YOUR OBJECTIVE.
Only a slice of the listing below is wanted. Retype the lines from the one containing "upstream_status ;;" through the one containing "(task, worker) =>", exactly, both ends included.
╭─ DATA EXTRACT
(* ===== verification/TaskRepository.v ===== *)
(** * TaskRepository: dispatch, status synchronisation and result persistence

    The methods of [scheduler/task_repository.py] that involve a worker: the
    claim of a queued task, its submission with reassignment, the refresh of
    dispatched tasks, and the persistence of finished ones. *)
From S2P Require Import Prelude Models Config World Database Logic Hoare Json Payload Storage Status Lifecycle TaskRows.
From S2P Require Import Upstream WorkerRepository CacheService Results.

Inductive DispatchFailureOutcome :=
| Reassigned (worker : Worker)
| Requeued
| Failed.

Section repository.
Context (settings : GatewaySettings) `{Env} `{!ObjectStore} `{!Http} `{!MinerU}.

Definition queued_clause (t : Task) : bool :=
  (t_status t ==? TASK_QUEUED) && is_none (t_upstream_task_id t) && is_none (t_upstream_base_url t).

(** One session: the oldest queued task and a worker with a free slot. *)
Definition claim_next_dispatch : M (option (Task * Worker)) :=
  open_session ;;
  candidates ← select (fun _ => queued_clause) (fun _ => by_key t_created_at) ;
  match head candidates with
  | None => mret None
  | Some candidate =>
      acquired ← acquire_dispatchable settings ∅ ;
      match acquired with
      | None => mret None
      | Some (worker, touch) =>
          now ← now_utc ;
          let claim := [T_status TASK_DISPATCHING; T_dispatch_started_at (Some now);
                        T_worker_id (Some (w_id worker))] in
          commit [touch; OnTask (Put (t_task_id candidate) claim)] ;;
          mret (Some (set_task claim candidate, worker))
      end
  end.

Definition rebuild_payload (task : Task) : M (option MultipartPayload) :=
  match t_payload_key task with
  | None => mret None
  | Some key =>
      blob ← try_ (data ← store_get key ; mret (Some data))
                  (fun e => match e with KeyError _ => mret None | e => raise e end) ;
      match blob with
      | None => mret None
      | Some blob => lift (rebuild_blob blob)
      end
  end.

Definition reassign_dispatch_worker (task_id : string) (excluded_ids : gset string)
  : M (option Worker) :=
  open_session ;;
  row ← get_row (A:=Task) task_id ;
  match row with
  | None => mret None
  | Some row =>
      if t_status row !=? TASK_DISPATCHING then mret None
      else
        acquired ← acquire_dispatchable settings excluded_ids ;
        match acquired with
        | None => commit [OnTask (Put task_id requeue_fields)] ;; mret None
        | Some (worker, touch) =>
            commit [touch; OnTask (Put task_id [T_worker_id (Some (w_id worker))])] ;;
            mret (Some worker)
        end
  end.

(** [excluded] is the set the caller holds; the new one is returned. *)
Definition reassign_after_exclusion (task : Task) (worker : Worker) (excluded : gset string)
  : M (option Worker * gset string) :=
  let excluded := {[w_id worker]} ∪ excluded in
  reassigned ← reassign_dispatch_worker (t_task_id task) excluded ;
  mret (reassigned, excluded).

Definition handle_dispatch_failure (task : Task) (worker : Worker) (exc : exn)
    (excluded : gset string) : M (DispatchFailureOutcome * gset string) :=
  if should_retry exc then
    '(reassigned, excluded) ← reassign_after_exclusion task worker excluded ;
    mret (match reassigned with None => Requeued | Some w => Reassigned w end, excluded)
  else
    mark_failed (t_task_id task) ("Content error: " +:+ exn_str exc) ;;
    mret (Failed, excluded).

(** The [while True] of [_submit_claimed_task]: every further turn has one
    more worker excluded, so the number of workers is fuel enough. *)
Fixpoint submit_loop (fuel : nat) (task : Task) (worker : Worker) (excluded : gset string) : M bool :=
  match fuel with
  | O => diverge
  | S fuel =>
      payload ← rebuild_payload task ;
      match payload with
      | None =>
          mark_failed (t_task_id task) "Payload unavailable in object storage" ;;
          mret false
      | Some payload =>
          let base_url := str_or (w_base_url worker) "" in
          if base_url ==? "" then
            '(reassigned, excluded) ← reassign_after_exclusion task worker excluded ;
            match reassigned with
            | None => mret false
            | Some worker => submit_loop fuel task worker excluded
            end
          else
            upstream ← try_ (u ← submit_payload_to_upstream base_url payload ; mret (inr u))
                            (fun exc => mret (inl exc)) ;
            match upstream with
            | inl exc =>
                '(outcome, excluded) ← handle_dispatch_failure task worker exc excluded ;
                match outcome with
                | Reassigned worker => submit_loop fuel task worker excluded
                | Requeued | Failed => mret false
                end
            | inr (upstream_task_id, upstream_status) =>
                mark_processing (t_task_id task) (w_id worker) upstream_task_id base_url
                  upstream_status ;;
                mret true
            end
      end
  end.

Definition submit_claimed_task (task : Task) (worker : Worker) : M bool :=
  fuel ← gets (fun w => S (size (workers w))) ;
  submit_loop fuel task worker ∅.

(** [for _ in range(n)] with a [break] when nothing can be claimed. *)
Fixpoint dispatch_loop (n : nat) (dispatched : Z) : M Z :=
  match n with
  | O => mret dispatched
  | S n =>
      claim ← claim_next_dispatch ;
      match claim with
      | None => mret dispatched
      | Some (task, worker) =>
          submitted ← submit_claimed_task task worker ;
          dispatch_loop n (if submitted : bool then dispatched + 1 else dispatched)
      end
  end.

Definition DISPATCH_PER_TICK : nat := 32.
Definition dispatch_queued_tasks : M Z := dispatch_loop DISPATCH_PER_TICK 0.

(** ** Status synchronisation *)

Definition report_url (upstream_base_url upstream_task_id : string) : string :=
  upstream_base_url +:+ "/tasks/" +:+ upstream_task_id.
╰─
RESPONSE BELOW.
                  upstream_status ;;
                mret true
            end
      end
  end.

Definition submit_claimed_task (task : Task) (worker : Worker) : M bool :=
  fuel ← gets (fun w => S (size (workers w))) ;
  submit_loop fuel task worker ∅.

(** [for _ in range(n)] with a [break] when nothing can be claimed. *)
Fixpoint dispatch_loop (n : nat) (dispatched : Z) : M Z :=
  match n with
  | O => mret dispatched
  | S n =>
      claim ← claim_next_dispatch ;
      match claim with
      | None => mret dispatched
      | Some (task, worker) =>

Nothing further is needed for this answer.